Colin Powell, the first black American to serve as chairman of the joint chiefs of staff and US secretary of state, has died of Covid 19-related health complications at Walter Reed National Military Medical Center in Maryland aged 84.
A Vietnam War veteran and four-star general, Mr Powell was also the first Black national security adviser when he served Ronald Reagan in that capacity between 1987 and 1989, before becoming chairman of the joint chiefs under George HW Bush and then Bill Clinton between 1989 and 1993.
But, for many, Mr Powell will inevitably be best remembered around the world for his tenure as secretary of state under George W Bush between 2001 and 2005, a period that saw him become one of the faces of the quixotic War on Terror in response to 9/11.
Mr Powell himself admitted in September 2005 that the Bush administration falsely accusing Saddam Hussein’s Iraq of hoarding weapons of mass destruction, a charge based on faulty intelligence that led to a disastrous and bloody war, constituted a “blot” on his reputation, telling interviewer Barbara Walters: “It will always be a part of my record. It was painful. It’s painful now.”
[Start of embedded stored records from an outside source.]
(** X24.  A blocked prompt stops a filter batch at its first image.  When
    the service answers the request for the first target with a response
    that carries a block reason, the handler makes that one call, stores
    nothing, and reports the message of the validator behind the prefix of
    the batch; the loading message is cleared. *)
Theorem filter_batch_blocked
    (generateContent : nat -> Service.ContentService) (now : nat -> Z)
    (filterPrompt : string) (applyToAll : bool) (st : AppState)
    (img : File) (part : Encoder.InlineData)
    (response : Validator.GenerateContentResponse) (reason : string) :
  targetInput applyToAll st 0 = Some img ->
  Encoder.fileToPart img = Ok part ->
  generateContent 0%nat (filterRequest part filterPrompt) = Ok response ->
  Validator.blockReasonOf response = Some reason ->
  reason <> EmptyString ->
  let r := handleApplyFilter (filterOperation generateContent)
             now filterPrompt applyToAll st in
  images r.1 = images st
  /\ error r.1
     = Some ("Gagal menerapkan filter. "
               +:+ Validator.blockedMessage reason
                     (Validator.blockReasonMessageOf response))
  /\ loadingMessage r.1 = None
  /\ r.2 = [mkCall img filterPrompt].
Proof.
  intros Himg Hpart Hresp Hreason Hne r.
  subst r. unfold handleApplyFilter, handleApplyBatchOperation.
  rewrite (guard_passes_when_called _ _ _ _ Himg).
  destruct (targetInput_Some _ _ _ _ Himg) as (t & Ht & Hshown).
  destruct (shownAt_Some _ _ _ Hshown) as (s & Hs & Hh & _).
  destruct (batchTargets applyToAll st) as [|t' rest] eqn:Htargets; [done |].
  injection Ht as ->.
  cbn [batchLoop]. rewrite Hs, Hh.
  assert (filterOperation generateContent 0%nat img filterPrompt
          = Throw (Error (Validator.blockedMessage reason
                            (Validator.blockReasonMessageOf response)))) as ->.
  { unfold filterOperation, Service.generateFilteredImage. rewrite Hpart.
    cbn [bind]. fold (filterRequest part filterPrompt). rewrite Hresp.
    cbn [bind]. unfold Validator.handleApiResponse.
    unfold Validator.blockReasonOf in Hreason. rewrite Hreason.
    apply truthy_Some in Hne. by rewrite Hne. }
  done.
Qed.

End PipelineFacts.

(** ** The prompt panels *)
Module PanelFacts.
Import Js JsFacts Observations Panels Suggest.

Lemma activePrompt_panelStep (p : PanelState) (a : PromptInput) :
  activePrompt (panelStep p a) = inputValue a.
Proof.
  destruct a as [prompt|value]; [|done].
  unfold panelStep, handlePresetClick, activePrompt. simpl.
  by destruct prompt.
Qed.

Lemma exclusive_panelStep (p : PanelState) (a : PromptInput) :
  exclusive (panelStep p a).
Proof. destruct a; [by right | by left]. Qed.

(** X25.  In a prompt panel the last input wins.  After any sequence of
    preset clicks and edits of the custom text, the preset and the custom
    text exclude each other, the prompt in force is the value of the last
    input, and Apply passes exactly that value on, or nothing when it is
    empty. *)
Theorem panel_last_input_wins
    (inputs : list PromptInput) (a : PromptInput) (applyToAll : bool) (p : PanelState) :
  let p' := fold_left panelStep (inputs ++ [a]) p in
  exclusive p'
  /\ activePrompt p' = inputValue a
  /\ handleApply applyToAll p'
     = if String.eqb (inputValue a) EmptyString then None
       else Some (inputValue a, applyToAll).
Proof.
  intros p'. subst p'. rewrite fold_left_app. cbn [fold_left].
  split; [apply exclusive_panelStep |].
  unfold handleApply. by rewrite activePrompt_panelStep.
Qed.

(** X26.  An idea for a filter or an adjustment becomes the prompt in force.
    When the panel is not already waiting for an idea and the remote answer,
    trimmed and stripped of quotes, is not empty, that text replaces preset
    and custom text, Apply passes it on, and the error is cleared.  When the
    remote call rejects, the prompt of the panel is as before and the error
    is the message of generateRandomPrompt.  While the panel is waiting for
    an idea, a second request changes nothing. *)
Theorem panel_idea_becomes_prompt
    (context : Context) (remote : Context -> Remote) (applyToAll : bool)
    (p : PanelState) :
  let r := handleGenerateRandomPrompt context remote p in
  (isGeneratingIdea p = true -> r = (p, KeepError))
  /\ (isGeneratingIdea p = false ->
      isGeneratingIdea r.1 = false
      /\ backgroundPrompt r.1 = backgroundPrompt p
      /\ (forall t, remote context = Resolves (Some t) ->
            stripQuotes (trim t) <> EmptyString ->
            activePrompt r.1 = stripQuotes (trim t)
            /\ exclusive r.1
            /\ handleApply applyToAll r.1 = Some (stripQuotes (trim t), applyToAll)
            /\ r.2 = SetError None)
      /\ (forall e, remote context = Rejects e ->
            selectedPresetPrompt r.1 = selectedPresetPrompt p
            /\ customPrompt r.1 = customPrompt p
            /\ r.2 = SetError
                       (Some ("Gagal mendapatkan ide dari AI. "
                                +:+ messageOr "Terjadi kesalahan tidak dikenal." e)))).
Proof.
  intros r. subst r. unfold handleGenerateRandomPrompt. split.
  - by intros ->.
  - intros ->. unfold generateRandomPrompt, suggestion.
    split; [by destruct (remote context) as [e|[t|]];
              [| destruct (String.eqb _ _) |] |].
    split; [by destruct (remote context) as [e|[t|]];
              [| destruct (String.eqb _ _) |] |].
    split.
    + intros t -> Hne. apply String.eqb_neq in Hne. rewrite Hne.
      cbn [fst snd]. unfold handleApply, activePrompt. cbn.
      rewrite Hne. repeat split; by left.
    + by intros e ->.
Qed.
Lemma field_search_absent (marker s : str) :
  ¬ occurs_in marker s → field_search marker s = None.
Proof.
  intros Hno. destruct (field_search marker s) as [v|] eqn:Hs; [|done].
  by apply field_search_occurs in Hs.
Qed.

Lemma span_exact (p : ascii → bool) (a b : str) :
  Forall (λ c, p c = true) a →
  match b with [] => True | c :: _ => p c = false end →
  span p (a ++ b) = (a, b).
Proof.
  intros Ha Hb. induction Ha as [|c a Hc _ IH]; simpl.
  - destruct b as [|c b]; [done|]. simpl. by rewrite Hb.
  - by rewrite Hc, IH.
Qed.

(** The shape of a field: the marker, further [#], line ends, and a value
    that runs to the end of its line. *)
Lemma field_match_field (marker hashes eols value rest : str) :
  Forall (λ c, is_hash c = true) hashes →
  eols ≠ [] → Forall (λ c, is_eol c = true) eols →
  value ≠ [] → Forall (λ c, not_eol c = true) value →
  match rest with [] => True | c :: _ => is_eol c = true end →
  field_match marker (marker ++ hashes ++ eols ++ value ++ rest) = Some (value, rest).
Proof.
  intros Hhashes Hne Heols Hnv Hvalue Hrest. unfold field_match.
  assert (Hp : strip_prefix marker (marker ++ hashes ++ eols ++ value ++ rest)
               = Some (hashes ++ eols ++ value ++ rest)) by by apply strip_prefix_Some.
  rewrite Hp. rewrite (span_exact is_hash hashes); [|done|].
  - rewrite (span_exact is_eol eols); [|done|].
    + destruct eols as [|e eols]; [done|].
      rewrite (span_exact not_eol value); [|done|].
      * by destruct value.
      * destruct rest as [|c rest]; [done|]. unfold not_eol. by rewrite Hrest.
    + destruct value as [|c value]; [done|]. apply Forall_cons in Hvalue as [Hc _].
      simpl. unfold not_eol in Hc. by destruct (is_eol c).
  - destruct eols as [|e eols]; [done|]. apply Forall_cons in Heols as [He _].
    simpl. unfold is_eol, is_hash in *. apply bool_decide_eq_true in He.
    apply bool_decide_eq_false. by destruct He as [-> | ->].
Qed.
Nevertheless, the soldier-turned-statesman remained a hugely respected figure within American military and Republican circles, despite his outspoken disapproval of the Donald Trump era.
His famous “13 Rules of Leadership”, which first appeared alongside a 13 August 1989 profile of him in Parade magazine and subsequently provided the opening chapter for his 2012 memoir, It Worked For Me: In Life and Leadership, remain widely quoted.
The book itself contains detailed elaboration on each point from the author but here are his 13 dictates in outline.
- It ain’t as bad as you think. It will look better in the morning.
- Get mad, then get over it.
- Avoid having your ego so close to your position that when your position falls, your ego goes with it.
- It can be done!
- Be careful what you choose.
- Don’t let adverse facts stand in the way of a good decision.
- You can’t make someone else’s choices.
- Check small things.
- Share credit.
- Remain calm. Be kind.
- Have a vision. Be demanding.
- Don’t take counsel of your fears or naysayers.
- Perpetual optimism is a force multiplier.
Perhaps less well known, but no less pithy, are the aphorisms included in Powell’s first autobiography My American Journey (1995), which recounts his early life as the son of Jamaican immigrants growing up in 1940s Harlem, New York City, and the day he joined the US Army in 1958.
The following selections preach positivity, moderation, pragmatism, restraint and attention to detail as key principles for personal conduct in both military and civilian life.
- “All work is honorable. Always do your best because someone is watching.”
- “Never get so close to your position that when your position goes, your ego goes with it.”
- “If you are going to achieve excellence in big things, you develop the habit in little matters.”
- “Control enthusiasm in the face of victories, large or small.”
- “Dig up all the information you can, then go with your instincts.”
- “There is no end to the good you can do if you don’t care who gets the credit.”
- “Never neglect small details, even to the point of being a pest. Moments of stress, confusion, and fatigue are exactly when mistakes happen. And when everyone else’s mind is dulled or distracted, the leaders must be doubly vigilant. Always check ‘small things.’”
- “Leadership is solving problems. The day soldiers stop bringing you their problems is the day you have stopped leading them.”
- “Perpetual optimism is a force multiplier.”